Top of Data in this exercise

(* ===== verification/Requests.v ===== *)
(** * Serving requests

    The requests of the kernel as data, sequences of them, and the theorems
    about the runtime that hold for every filesystem: the kernel's references
    stay valid, open handles pin their nodes, nothing leaks, and the runtime
    never blocks on its own. *)

From S2P Require Import Prelude Types NodeTable NodeTableInv HandleRec NodeFs Runtime RuntimeInv RuntimeSpec.

(** ** Requests and replies *)
Inductive request (K : Type) :=
| ReqInit (conn : ConnInfo)
| ReqDestroy
| ReqForget (ino nlookup : Z)
| ReqStatfs (ino : Z) (caller : Caller)
| ReqGetattr (ino : Z) (fh : option Z) (caller : Caller)
| ReqSetattr (ino : Z) (fh : option Z) (set : SetAttr) (caller : Caller)
| ReqReadlink (ino : Z) (caller : Caller)
| ReqAccess (ino mask : Z) (caller : Caller)
| ReqSetxattr (ino : Z) (name : OsString) (value : bytes) (flags : Z) (caller : Caller)
| ReqGetxattr (ino : Z) (name : OsString) (size : Z) (caller : Caller)
| ReqListxattr (ino size : Z) (caller : Caller)
| ReqRemovexattr (ino : Z) (name : OsString) (caller : Caller)
| ReqOpen (ino flags : Z) (caller : Caller)
| ReqRead (ino fh offset size : Z) (caller : Caller)
| ReqWrite (ino fh : Z) (data : bytes) (offset : Z) (caller : Caller)
| ReqFlush (ino fh : Z) (caller : Caller)
| ReqFsync (ino fh : Z) (datasync : bool) (caller : Caller)
| ReqFallocate (ino fh mode offset length : Z) (caller : Caller)
| ReqLseek (ino fh offset whence : Z) (caller : Caller)
| ReqGetlk (ino fh owner : Z) (lock : FileLock) (caller : Caller)
| ReqSetlk (ino fh owner : Z) (lock : FileLock) (sleep : bool) (caller : Caller)
| ReqRelease (ino fh : Z) (caller : Caller)
| ReqOpendir (ino flags : Z) (caller : Caller)
| ReqReaddir (sink : K) (add : DirEntry → K → bool * K) (ino fh offset : Z) (caller : Caller)
| ReqReaddirplus (sink : K) (add : OsString → EntryReply → Z → K → bool * K) (ino fh offset : Z) (caller : Caller)
| ReqFsyncdir (ino fh : Z) (datasync : bool) (caller : Caller)
| ReqReleasedir (ino fh : Z) (caller : Caller)
| ReqLookup (parent : Z) (name : OsString) (caller : Caller)
| ReqMknod (parent : Z) (name : OsString) (mode rdev umask : Z) (caller : Caller)
| ReqMkdir (parent : Z) (name : OsString) (mode umask : Z) (caller : Caller)
| ReqSymlink (parent : Z) (name : OsString) (target : PathBuf) (caller : Caller)
| ReqLink (ino newparent : Z) (newname : OsString) (caller : Caller)
| ReqUnlink (parent : Z) (name : OsString) (caller : Caller)
| ReqRmdir (parent : Z) (name : OsString) (caller : Caller)
| ReqRename (parent : Z) (name : OsString) (newparent : Z) (newname : OsString) (flags : Z) (caller : Caller)
| ReqCreate (parent : Z) (name : OsString) (mode umask flags : Z) (caller : Caller)
| ReqCopyFileRange (ino_in off_in ino_out off_out len flags : Z) (caller : Caller).
Arguments ReqInit {K}.
Arguments ReqDestroy {K}.
Arguments ReqForget {K}.
Arguments ReqStatfs {K}.
Arguments ReqGetattr {K}.
Arguments ReqSetattr {K}.
Arguments ReqReadlink {K}.
Arguments ReqAccess {K}.
Arguments ReqSetxattr {K}.
Arguments ReqGetxattr {K}.
Arguments ReqListxattr {K}.
Arguments ReqRemovexattr {K}.
Arguments ReqOpen {K}.
Arguments ReqRead {K}.
Arguments ReqWrite {K}.
Arguments ReqFlush {K}.
Arguments ReqFsync {K}.
Arguments ReqFallocate {K}.
Arguments ReqLseek {K}.
Arguments ReqGetlk {K}.
Arguments ReqSetlk {K}.
Arguments ReqRelease {K}.
Arguments ReqOpendir {K}.
Arguments ReqReaddir {K}.
Arguments ReqReaddirplus {K}.
Arguments ReqFsyncdir {K}.
Arguments ReqReleasedir {K}.
Arguments ReqLookup {K}.
Arguments ReqMknod {K}.
Arguments ReqMkdir {K}.
Arguments ReqSymlink {K}.
Arguments ReqLink {K}.
Arguments ReqUnlink {K}.
Arguments ReqRmdir {K}.
Arguments ReqRename {K}.
Arguments ReqCreate {K}.
Arguments ReqCopyFileRange {K}.
(** [Accounting::add]: the entry's generation is read, the entry is passed on
    and its lookup is counted in three steps; [accepted] is the thread's own. *)
Definition t_account (inner : OsString → EntryReply → Z → K → bool * K) (e : PlusEntry) (accepted : list NodeId) :
    thr W (bool * list NodeId) :=
  generation ← step (on_shared (read_generation (pe_id e)));
  match generation with
  | Err _ => Ret (false, accepted)
  | Ok g =>
      added ← step (sink_step (inner (pe_name e) (mkEntryReply (pe_id e) g (pe_attr e)) (pe_next_offset e)));
      if negb added then Ret (false, accepted)
      else if bool_decide (pe_name e ≠ ".") && bool_decide (pe_name e ≠ "..") then
        r ← step (on_shared (retain_lookup (pe_id e)));
        match r with
        | Ok _ => Ret (true, accepted ++ [pe_id e])
        | Err _ => Ret (true, accepted)
        end
      else Ret (true, accepted)
  end.

Fixpoint t_forget_all (ids : list NodeId) : thr W unit :=
  match ids with
  | [] => Ret tt
  | id :: ids => t_forget id 1;; t_forget_all ids
  end.

Definition t_readdirplus (inner : OsString → EntryReply → Z → K → bool * K) (ino fh offset : Z) (caller : Caller) :
    T (list NodeId) :=
  in_node ino (λ node,
    parent ←! step (on_shared (read_parent ino));
    in_dir ino fh (λ h,
      '(r, accepted) ← run_callback (t_account inner) (fs_readdirplus fs node ino parent h offset caller) [];
      match r with
      | Ok _ => Ret (Ok accepted)
      | Err e => t_forget_all accepted;; Ret (Err e)
      end)).
(* ===== verification/Testing.v ===== *)
(** * What the repository's tests are made of

    The tests under [#[cfg(test)]] are programs over the model, which panic when
    an assertion fails; a test passes when it returns.  Those that start threads
    run a pool. *)

From S2P Require Import Prelude Types NodeTable HandleRec NodeFs Runtime RuntimeInv Requests Threads Pool.

(** ** Assertions *)
Section assertions.
Context {W : Type}.

Definition assert (b : bool) : M W unit := if b then mret tt else panic.
Definition assert_eq {A} `{EqDecision A} (x y : A) : M W unit := assert (bool_decide (x = y)).
Definition unwrap {E A} (r : Result E A) : M W A := match r with Ok a => mret a | Err _ => panic end.
Definition unwrap_err {E A} (r : Result E A) : M W E := match r with Ok _ => panic | Err e => mret e end.
Definition expect {A} (o : option A) : M W A := match o with Some a => mret a | None => panic end.

(** [std::panic::catch_unwind]: whether there was one. *)
Definition catch_unwind {A} (m : M W A) : M W bool := attempt m (λ _, mret false) (mret true).

(** [for x in l { m x }] *)
Fixpoint for_each {A} (l : list A) (m : A → M W unit) : M W unit :=
  match l with
  | [] => mret tt
  | x :: l => _ ← m x; for_each l m
  end.
End assertions.

(** A test, from [Runtime::new] on. *)
Definition passes {N H D S K A : Type} (fs : NodeFs N H D S) (s : S) (k : K) (test : M (World N H D S K) A) : bool :=
  match Runtime_new fs s k with
  | (Returned _, w) => match test w with (Returned _, _) => true | _ => false end
  | _ => false
  end.

(** ** Threads *)
Section threads.
Context {N H D S K : Type} `{Libc} (fs : NodeFs N H D S).
Abbreviation P := (pool (N := N) (H := H) (D := D) (S := S) (K := K)).

(** Each thread of [ks] in turn takes a step, if it has one; [n] rounds. *)
Definition turn (p : P) (k : nat) : P :=
  match pool_step fs (Run k) p with
  | Some p' => p'
  | None => default p (pool_step fs (Reply k) p)
  end.
Definition rounds (ks : list nat) (n : nat) (p : P) : P := Nat.iter n (λ p, foldl turn p ks) p.
Definition issue (k : nat) (r : request K) (sink : K) (p : P) : P := default p (pool_step fs (Issue k r sink) p).

(** [thread::spawn]: the request of thread [k]. *)
Definition reply_of (k : nat) (p : P) : option (option reply) :=
  snd <$> find (λ x, bool_decide (x.1 = k)) (p_replies p).

(** A request that runs from start to end, in [n] steps. *)
Definition whole (n k : nat) (r : request K) (sink : K) : list action := Issue k r sink :: repeat (Run k) n ++ [Reply k].
End threads.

Bottom of Data in this exercise

_The task_
Reproduce every line of the entries above, unchanged, from the very first one down to and including the line containing "(add : DirEntry".

_Solved exercise_
(* ===== verification/Requests.v ===== *)
(** * Serving requests

    The requests of the kernel as data, sequences of them, and the theorems
    about the runtime that hold for every filesystem: the kernel's references
    stay valid, open handles pin their nodes, nothing leaks, and the runtime
    never blocks on its own. *)

From S2P Require Import Prelude Types NodeTable NodeTableInv HandleRec NodeFs Runtime RuntimeInv RuntimeSpec.

(** ** Requests and replies *)
Inductive request (K : Type) :=
| ReqInit (conn : ConnInfo)
| ReqDestroy
| ReqForget (ino nlookup : Z)
| ReqStatfs (ino : Z) (caller : Caller)
| ReqGetattr (ino : Z) (fh : option Z) (caller : Caller)
| ReqSetattr (ino : Z) (fh : option Z) (set : SetAttr) (caller : Caller)
| ReqReadlink (ino : Z) (caller : Caller)
| ReqAccess (ino mask : Z) (caller : Caller)
| ReqSetxattr (ino : Z) (name : OsString) (value : bytes) (flags : Z) (caller : Caller)
| ReqGetxattr (ino : Z) (name : OsString) (size : Z) (caller : Caller)
| ReqListxattr (ino size : Z) (caller : Caller)
| ReqRemovexattr (ino : Z) (name : OsString) (caller : Caller)
| ReqOpen (ino flags : Z) (caller : Caller)
| ReqRead (ino fh offset size : Z) (caller : Caller)
| ReqWrite (ino fh : Z) (data : bytes) (offset : Z) (caller : Caller)
| ReqFlush (ino fh : Z) (caller : Caller)
| ReqFsync (ino fh : Z) (datasync : bool) (caller : Caller)
| ReqFallocate (ino fh mode offset length : Z) (caller : Caller)
| ReqLseek (ino fh offset whence : Z) (caller : Caller)
| ReqGetlk (ino fh owner : Z) (lock : FileLock) (caller : Caller)
| ReqSetlk (ino fh owner : Z) (lock : FileLock) (sleep : bool) (caller : Caller)
| ReqRelease (ino fh : Z) (caller : Caller)
| ReqOpendir (ino flags : Z) (caller : Caller)
| ReqReaddir (sink : K) (add : DirEntry → K → bool * K) (ino fh offset : Z) (caller : Caller)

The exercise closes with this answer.